Book review: Remember my Beauties by Lynn Hugo…

Remember my Beauties: Lynn Hugo
Imagine a hawk’s view of the magnificent bluegrass pastures of Kentucky horse country. Circle around the remnants of a breeding farm, four beautiful horses grazing just beyond the paddock. Inside the ramshackle house, a family is falling apart.
Hack, the patriarch breeder and trainer, is aged and blind, and his wife, Louetta, is confined by rheumatoid arthritis. Their daughter, Jewel, struggles to care for them and the horses while dealing with her own home and job-not to mention her lackluster second husband, Eddie, and Carley, her drug-addicted daughter. Many days, Jewel is only sure she loves the horses. But she holds it all together. Until her brother, Cal, shows up again. Jewel already has reason to hate Cal, and when he meets up with Carley, he throws the family into crisis-and gives Jewel reason to pick up a gun.
Every family has heartbreaks, failures, a black sheep or two. And some families end in tatters. But some stumble on the secret of survival: if the leader breaks down, others step up and step in. In this lyrical novel, when the inept, the addict, and the ex-con join to weave the family story back together, either the barn will burn to the ground or something bigger than any of them will emerge, shining with hope. A novel about perception, Remember My Beauties grows large and wide as it reveals what may save us.
I have been given an ARC copy by Netgalley in exchange for a fair and honest review.
We meet Jewel at the start of the story, hacking off her long blonde hair with a pair of shears looking in the bathroom mirror. An act of defiance after two failed marriages in a desperate attempt to renew herself in both her own eyes and the eyes of other people. A row with her husband prompted this act. 
(A side note: I’m disgusted by the way that the author writes about bipolar disorder in the opening chapter; describing a character with the condition as a dangerous nut job. Not cool.)
Jewel hates her brother and has a vehement reaction when her mother tells her that he is coming home. You sense the damaged family dynamic right from the off with the clever way that the author builds the layers of the story. We learn Jewel has a very good reason to detest her brother. He drunkenly tried to rape her when she was 16 years old. Her mother sided with Cal and still does. Jewel also has to care for her drug addled daughter and her scumbag boyfriend. It is hardly s surprise that we see the beginning of a break down. Jewel’s emotions are so tightly wound, they have to give up and snap some time.
Jewel tells her parents that she will not care for them anymore if they allow Cal back into the house. But as time passes, she starts to admit to herself that more than likely, she will continue.
She enlists her daughter Carley who is a drug addict, to help out her mum and dad. Yet Jewel finds Carley and Cal having sex. She loses it and goes to shoot Cal, but Carley puts her hand in the way.
This motivates Jewel to care for Carley, and to get her into rehab. We begin to see the shattered family dynamic and how the relationships are so damaged that there is little chance of mending them.

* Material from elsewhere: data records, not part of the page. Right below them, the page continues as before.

(* ===== verification/HashCorrect.v ===== *)
(** * The hash functions and HMAC of the library are the standard ones

    The implementations of picohash.h meet one interface, [HashFn]: a context
    represents the bytes it was given.  HMAC is proved against that interface.  The
    functions of hash.c and hmac.c then compute MD5, SHA-1, SHA-256 and their HMACs, for
    any content of the stack and both widths of [uint_fast32_t], and the specifications
    are an instance of the interface [Crypto] that the STUN model uses. *)

From S2P Require Import Prelude HashSpec Hash HashMd5 HashSha1 HashSha256.

(** ** The interface of an algorithm *)

(** [f] resets and finalises, [g] updates.  [rep] is what a context has been given,
    [ok] that its buffers have their sizes. *)
Class HashFn (W : Z) (f g : fn) (digest : Z) := {
  hash : list Z -> list Z;
  ok : union -> Prop;
  rep : union -> list Z -> Prop;
  hash_base : f <> fn_hmac;
  hash_digest m : zlen (hash m) = digest /\ bytes (hash m);
  reset_rep u : ok u -> exists u', call_reset f u = Some u' /\ rep u' [];
  update_rep u m d : rep u m -> bytes d -> zlen (m ++ d) < 2 ^ 61 ->
    exists u', call_update W g u d = Some u' /\ rep u' (m ++ d);
  final_rep u m : rep u m -> exists u', call_final W f u = Some (u', hash m) /\ ok u'
}.
#[global] Arguments hash {W} f {g digest HashFn} _.
#[global] Arguments ok {W} f {g digest HashFn} _.
#[global] Arguments rep {W} f {g digest HashFn} _ _.

Lemma be_digest (l : list Z) : zlen (concat (be 4 <$> l)) = 4 * zlen l /\ bytes (concat (be 4 <$> l)).
Proof.
  induction l as [|w l [IH1 IH2] ]; [done|]. rewrite fmap_cons. cbn [concat]. split.
  - rewrite zlen_app, IH1, zlen_cons. unfold zlen. rewrite length_be. lia.
  - apply Forall_app. split; [apply be_bytes|done].
Qed.

Lemma lsb_digest w : zlen (lsb 4 w) = 4 /\ bytes (lsb 4 w).
Proof. unfold lsb, zlen. rewrite length_rev, length_be. split; [done|apply Forall_rev, be_bytes]. Qed.

Lemma md5_digest_size m : zlen (md5 m) = 16 /\ bytes (md5 m).
Proof.
  unfold md5. destruct (iterated _ _ _ _) as [ [ [a b] c] d]. rewrite !zlen_app.
  pose proof (lsb_digest a). pose proof (lsb_digest b). pose proof (lsb_digest c). pose proof (lsb_digest d).
  split; [lia|]. do 3 (apply Forall_app; split; [tauto|]). tauto.
Qed.

Lemma sha1_digest_size m : zlen (sha1 m) = 20 /\ bytes (sha1 m).
Proof.
  unfold sha1. destruct (iterated _ _ _ _) as [ [ [ [a b] c] d] e].
  pose proof (be_digest [a; b; c; d; e]) as Hd. rewrite !fmap_cons in Hd. cbn [concat] in Hd. rewrite fmap_nil, app_nil_r in Hd. exact Hd.
Qed.

Lemma sha2_digest_size H n m : (n <= 8)%nat -> zlen (sha2 H n m) = 4 * Z.of_nat n /\ bytes (sha2 H n m).
Proof.
  intros Hn. unfold sha2. destruct (be_digest (take n (sha2_words (iterated sha2_compress (sha2_iv H) (be 8) m)))) as [Hl Hb].
  split; [|done]. rewrite Hl, zlen_take. destruct (iterated _ _ _ _) as [ [ [ [ [ [ [a b] c] d] e] f] g] h]. cbn [sha2_words]. unfold zlen. cbn [length]. lia.
Qed.

Lemma sha256_iv_spec ctx : _picohash_sha256_init ctx
  = {| sha_length := 0; sha_state := sha2_words (sha2_iv sha256_H); curlen := 0; sha_buf := sha_buf ctx |}.
Proof. unfold _picohash_sha256_init. f_equal. Qed.
Lemma sha224_iv_spec ctx : _picohash_sha224_init ctx
  = {| sha_length := 0; sha_state := sha2_words (sha2_iv sha224_H); curlen := 0; sha_buf := sha_buf ctx |}.
Proof. unfold _picohash_sha224_init. f_equal. Qed.

Lemma sha256_iv_words : words8 (sha2_iv sha256_H) /\ words8 (sha2_iv sha224_H).
Proof. unfold words8. split; repeat apply Forall_cons_2; try apply Forall_nil_2; by vm_compute. Qed.

Lemma sha2_init_rep iv b : length b = 64%nat ->
  sha256_rep iv {| sha_length := 0; sha_state := sha2_words iv; curlen := 0; sha_buf := b |} [].
Proof. intros Hl. by split. Qed.

Section Algorithms.
Context (W : Z) (HW : 32 <= W).

#[export, program] Instance md5_fn_laws : HashFn W fn_md5 fn_md5 PICOHASH_MD5_DIGEST_LENGTH := {|
  hash := md5; ok u := length (md5_buffer (_md5 u)) = 64%nat; rep u m := md5_rep (_md5 u) m
|}.
Next Obligation. done. Qed.
Next Obligation. apply md5_digest_size. Qed.
Next Obligation. intros u Hu. eexists. split; [reflexivity|]. by apply md5_init_rep. Qed.
Next Obligation.
  intros u m d Hr Hd Hz. destruct (md5_update_rep W HW _ _ _ Hr Hd Hz) as (c & Hc & Hc'). cbn. rewrite Hc. by eexists.
Qed.
Next Obligation. intros u m Hr. destruct (md5_final_spec W HW _ _ Hr) as (c & Hc & Hc'). cbn. rewrite Hc. by eexists. Qed.

#[export, program] Instance sha1_fn_laws : HashFn W fn_sha1 fn_sha1 PICOHASH_SHA1_DIGEST_LENGTH := {|
  hash := sha1; ok u := length (sha1_buffer (_sha1 u)) = 64%nat; rep u m := sha1_rep (_sha1 u) m
|}.
Next Obligation. done. Qed.
Next Obligation. apply sha1_digest_size. Qed.
Next Obligation. intros u Hu. eexists. split; [reflexivity|]. by apply sha1_init_rep. Qed.
Next Obligation.
  intros u m d Hr Hd Hz. destruct (sha1_update_rep _ _ _ Hr Hd Hz) as (c & Hc & Hc'). cbn. rewrite Hc. by eexists.
Qed.
Next Obligation. intros u m Hr. destruct (sha1_final_spec _ _ Hr) as (c & Hc & Hc'). cbn. rewrite Hc. by eexists. Qed.

#[export, program] Instance sha256_fn_laws : HashFn W fn_sha256 fn_sha256 PICOHASH_SHA256_DIGEST_LENGTH := {|
  hash := sha256; ok u := length (sha_buf (_sha256 u)) = 64%nat; rep u m := sha256_rep (sha2_iv sha256_H) (_sha256 u) m
|}.
Next Obligation. done. Qed.
Next Obligation. intros m. by apply (sha2_digest_size sha256_H 8). Qed.
Next Obligation.
  intros u Hu. eexists. split; [reflexivity|]. cbn [_sha256 with_sha2]. rewrite sha256_iv_spec. by apply sha2_init_rep.
Qed.
Next Obligation.
  intros u m d Hr Hd Hz. destruct (sha256_update_rep _ (proj1 sha256_iv_words) _ _ _ Hr Hd Hz) as (c & Hc & Hc').
  cbn [call_update]. rewrite Hc. by eexists.
Qed.
Next Obligation.
  intros u m Hr. destruct (sha256_final_spec _ (proj1 sha256_iv_words) _ _ PICOHASH_SHA256_DIGEST_LENGTH Hr) as (c & Hc & Hc').
  cbn [call_final]. unfold _picohash_sha256_final. rewrite Hc. by eexists.
Qed.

Jewel’s husband and Cal are conspiring against Jewel’s wishes for financial gain. This takes Carley out of rehab to care for the horses. Things go well until Jewel finds out. That same day a death rocks the family to it’s core.
This part of the story shows us that it is possible to heal family rifts in the most difficult of circumstances.
The characters blend well together and the story is told from the outlook of several of the characters which makes a pleasant surprise. The only beef I had with this story as I mentioned at the start of this review is the way that the writer talks about mental health. That’s what prevented me awarding 4 stars. Many thanks to Netgalley for my ARC. An otherwise pleasant 3 out of 5 star read.